Fastai has a smart wrapper around Pytorch’s data loader - which I’ve looked at in the past a bit - which we’ll use to tell it where the files are. Since these are very large images, some resizing needs to be done to fit all the batches onto my own GPU. If you decide to follow along then continue to scale down the images until they fit on yours; try to keep the aspect ratio the same just so it doesn’t distort it too much.

dls = ImageDataLoaders.from_df(selections, dataPath, item_tfms=Resize((1080//4, 1920//4)), valid_pct=.25)
dls.show_batch()

And, now we learn.

# semicolon is to suppress warnings here
# .to_fp16() actually made this even worse then it was, somehow
learn = vision_learner(dls, resnet34, metrics=error_rate)
learn.lr_find()
SuggestedLRs(valley=0.0014454397605732083)

# This is overfitting pretty badly; will need to fix this
## Weight decay makes this even worse
## I ended up extending out the number of cycles since I was making solid gains to validation loss
learn.fine_tune(12, .0015)

I wanted to show the training but somehow it is not printing in my setup so we’ll substitute this with some interpretation information instead.

interp = Interpretation.from_learner(learn)
interp.plot_top_losses(6)

cInterp = ClassificationInterpretation.from_learner(learn)
cInterp.plot_confusion_matrix()

The calculated accuracy here is 60%.

That means our model did a little better than random chance at picking which wallpapers I would accept. This actually is not terrible considering what I am asking of it. Most tasks these models are trained on have clear labels about what something should and should not be. Telling a cat or dog apart is easy; telling apart my taste in wallpapers is not so easy.

For example, some of my wallpapers have women in them and some of them do not; some of them are quite dark and some of them are not; some of them are simply quotations and some of them are not. Some of them are anime related and some of them are not. Simply because a wallpaper has an art style which would be considered anime does not mean it gets a YES. Taste is a hard problem and I would be surprised if it could accurately predict mine.

Also, the model is surprising more forgiving about the YES than the No which means I am likely to end up with results I did not expect. Since the purpose is to save me time finding wallpapers I might like then this is a nice bonus about this model. And, removing a wallpaper is a built into the process already so the cost of being wrong is tiny in time lost.

Now all we have to do is save them model so we can use it in a script running a scheduled task.

# modelName = 'prototype'
modelName = 'model-0.1'
learn.export(dataPath/f'model/{modelName}')
nLearn = load_learner(dataPath/f'model/{modelName}')
print(nLearn.predict(dataPath/targetFiles[0])[0])
YES
# This is definitely a yes
Image.open(dataPath/targetFiles[0]).resize((1920//4, 1080//4), Image.ANTIALIAS)

Future Features

While all this is nice, there are some improvements I would like in the next iteration.

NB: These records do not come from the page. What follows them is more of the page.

Definition judge (status : ExitStatus) (joined : Z * bytes * bool) : result SparkError unit :=
  let '(stdout_result, stderr, stdin_succeeded) := joined in
  if stdout_result =? OUTPUT_TOO_LARGE then Err OutputTooLarge
  else if negb (stdout_result =? OUTPUT_OK) || negb stdin_succeeded then Err ProcessIo
  else if success status then Ok tt
  else if bool_decide (is_Some (es_signal status)) then Err ExitFailure
  else Err (classify_stderr stderr).

(** How the watching ended: the status when the child ended by itself, and the processes when
    the guard had done its work. *)
Record ChildEnd := mk_child_end { ce_status : option ExitStatus; ce_left : System }.

(** How far a call has come: it still watches the child; it waits for the threads of the
    pipes; it has returned. *)
Inductive Progress (A : Type) := Watching | Joining (end_ : ChildEnd) | Done (a : A) (end_ : option ChildEnd).
Arguments Watching {_}.
Arguments Joining {_} _.
Arguments Done {_} _ _.

Definition drive_child (w : Watched) (child : Z) (monitor : SparkWorkspaceMonitor) (polls : list Poll) (pipes : Pipes)
    : Progress (result SparkError unit * SparkWorkspaceMonitor) :=
  match watch w (new_guard child child) monitor polls with
  | None => Watching
  | Some (status, guard, sys, monitor) =>
      let '(guard, sys) := match status with Ok _ => disarm guard sys | Err _ => (guard, sys) end in
      let ended sys := mk_child_end (match status with Ok s => Some s | Err _ => None end) sys in
      match join_io_threads pipes sys with
      | None => Joining (ended sys)
      | Some joined =>
          match kill_and_wait guard sys with
          | None => Watching
          | Some (_, sys) => Done (match status with Ok s => judge s joined | Err e => Err e end, monitor) (Some (ended sys))
          end
      end
  end.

For one, it would be nice to shuffle the images around so that only a subset are used at any one time. This way I can slow down the rate it downloads them while still keeping most images novel for longer. If I am downloading over a hundred images every month then I will quickly end up with thousands of images and that is not what I want. Perhaps I could use the confidence of the predictions in some way to assist with pruning out images.

Another is that I will need to keep a good number of confidently confirmed NO label images but those take up valuable space. Developing a sort of data structure or class which wraps around compressed references to the images and then extracts just the asked for images at run time. This way, I can minimize the image space used as well as continue to use them for training.

Lastly, this simple model version is ok but a multi-class version which contains categories - such as car - and then filter them out immediately would be better. Changing the model might be better or worse depending on how much trouble it is to manage the different labels. We might also be able to use these to assist with labeling the image files since generic numbers and IDs will make finding images painful.